In a discussion I was a part of at James Place (a new community ministry that Elmbrook is starting in downtown Waukesha) I noticed something about myself. I am harder on other Christians than I am on the non-believers and seekers in my life. We discussed how for a lot of Christians it's the opposite. They give more grace and understanding to their Christian brothers and sisters than those they are ministering to. Especially in urban or street ministry where those coming to you are broken, making bad choices, living in sin. It's easy to prejudge or have ideas about them that border on stereotypes. I am the opposite. I was told by someone it's because that is my calling--I am not sure about that, but I do know it's true that I am harder on other believers than anyone else. That certainly includes myself. (part of the reason for my little meltdown at work===whole different post I just can't get into yet)

As I analyze a situation that just occurred within the last day, I see how in an attempt to try and show a fellow sister in Christ how her actions could come across as hateful and judging...I instead made her feel hurt, angry and embarrassed. Part of me is like----good. You should be embarrassed. You need to take a look at what you say and do and how it reflects on Christ. Another part of me is like----why did I need to call her out? Why didn't I just ignore it as I've done other times? Or quietly deal with it one on one? If I'm honest---I know there is a part of me that is so frustrated with Christians who try to bring others to Christ by banging them over the head with it...pushing their opinions on them...mindlessly spewing out other people's ideas without really knowing what they stand for. But I must have the same love and compassion for my Christian brothers and sisters as I do for those I am reaching out to for Christ. I can't effectively lead if I don't speak the truth. I can't effectively lead if I don't challenge those around me to grow and change and self-evaluate. BUT...I also can't effectively lead if I let frustration dictate how I approach people. I apologized for calling her out in front of others. But I do not apologize for speaking the truth. We butt heads often because we rarely see eye to eye on ANYTHING...lol...I'm okay with that because I think it's part of how we grow and change and learn. I don't think that she is and so I will be more careful in how I approach her.

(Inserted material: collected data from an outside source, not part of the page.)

Lemma stream_result_is_what_sink_saw_witness :
  ∃ frs,
    "Hello" = concat_strings frs
    ∧ delivered (dashscope.Chat (H := sampleEnv) (sampleDashscope sampleClient) 0
                   [streamingWith (Some acceptAll)] sampleWorld).1
      = [] ++ given (Some acceptAll) frs
    ∧ Forall (λ x, x ≠ "") frs
    ∧ "" = ""
    ∧ "" = "".
Proof.
  apply (stream_result_is_what_sink_saw (H := sampleEnv)
           (sampleDashscope sampleClient) 0 [streamingWith (Some acceptAll)]
           sampleWorld
           {| spec.Message_ := {| spec.role := "assistant";
                                  spec.Content := "Hello";
                                  spec.ReasoningContent := "" |};
              spec.RawResponse := "" |}).
  - reflexivity.
  - vm_compute. reflexivity.
Defined.

Lemma stream_end_without_marker_witness :
  let run := dashscope.Chat (H := sampleEnv) (sampleDashscope brokenClient) 0
               [streamingWith (Some acceptAll)] sampleWorld in
  run.2 = Err (ErrorfWrap "dashscope: stream scan error: %w"
                 (External "unexpected EOF"))
  ∧ delivered run.1 = ["Hel"; "lo"]
  ∧ consumed run.1 = take 4 sampleStream.
Proof.
  apply (stream_end_without_marker (H := sampleEnv) (sampleDashscope brokenClient)
           0 [streamingWith (Some acceptAll)] sampleWorld brokenResponse
           (take 4 sampleStream) (Some (External "unexpected EOF"))
           [contentChunk "Hel"; contentChunk "lo"]).
  - reflexivity.
  - vm_compute. reflexivity.
  - apply (sample_reads 4 _ (take 4 sampleStream)).
  - apply Carries_chunk; [reflexivity|].
    apply Carries_non_data; [reflexivity|].
    apply Carries_malformed; [reflexivity|].
    apply Carries_chunk; [reflexivity|].
    apply Carries_nil.
  - intros callback [= <-] k x _. reflexivity.
Defined.

(** ** Calls of generic's Chat one after the other *)

Section marker.
Context `{GoEnv}.

Lemma addContent_nil (msg : spec.Message) : generic.addContent "" msg = msg.
Proof. destruct msg. unfold generic.addContent. simpl. by rewrite string_append_nil_r. Qed.

Lemma addContent_addContent (s t : string) (msg : spec.Message) :
  generic.addContent t (generic.addContent s msg) = generic.addContent (s +:+ t) msg.
Proof. unfold generic.addContent. simpl. by rewrite string_append_assoc. Qed.

(** The heap after one call with thinking switched off. *)
Lemma generic_Chat_no_think_heap m messages opts w pre sys post :
  options.Thinking (options.apply opts options.NewRequestConfig) = Some false →
  heap w !! messages = Some (pre ++ sys :: post) →
  Forall (λ msg, spec.role msg ≠ spec.RoleSystem) pre →
  spec.role sys = spec.RoleSystem →
  heap (generic.Chat m messages opts w).1
  = <[messages := pre ++ generic.addContent generic.noThink sys :: post]> (heap w)
    ++ [pre ++ sys :: post].
Proof.
  intros Ht Hm Hpre Hsys.
  by rewrite generic_Chat_heap, (adaptThinking_no_think _ _ _ pre sys post).
Qed.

Whew. I think emotional, head work is much more tiring than physical work!!

Wednesday, September 26, 2007

Wedgie boys...

This video makes me laugh. Crazy boys...lol. What's crazier is that they have about 1500 hits on You Tube. :)

Back at work. My hiatus was great, but seems like it was almost way 2 short. Trying 2 figure out what this all means & what my role is.

Anyway---can't get 2 heavy or deep, just trying to enjoy and relax right now. Too much going on 2 do more than that....

wedgie boys

Wednesday, September 19, 2007

ahhhhhhh

Although there's been much cleaning being done---I must admit that today I think I've finally hit a relaxed state. Didn't think it was possible.

Wednesday, September 12, 2007

just my thoughts.......

Broken and distraught
Exhausted and unrest
Spinning uncontrollably
Unfocused and off center

Misguided and misled
Weary and worn
Unable to fully explain
This feeling in my head

How do you love where you are
Yet know it's not quite right....
Like a favorite pair of shoes
that no longer fit.

Time...
to clear my head
to pray for direction
to reconnect with Him
to laugh and to dream

Longing...
to smile without sarcasm
to dance without forcing
to sing full of praise
to love without pause

Knowing...
there's more to the puzzle
He sees the big picture
He knows all the answers
He has me safe in His arms

so I wait
and enjoy
and believe
and know
that when the time is right
and the opportunity is there
it will be time to move on
and He'll let me know.

Sunday, September 9, 2007

Hanging in there...

but just barely.

I'm still here. That's about all I can get out right now. He's sustaining me and that's all I'm asking for right now. More later when I am rested and can take more than a moment to think.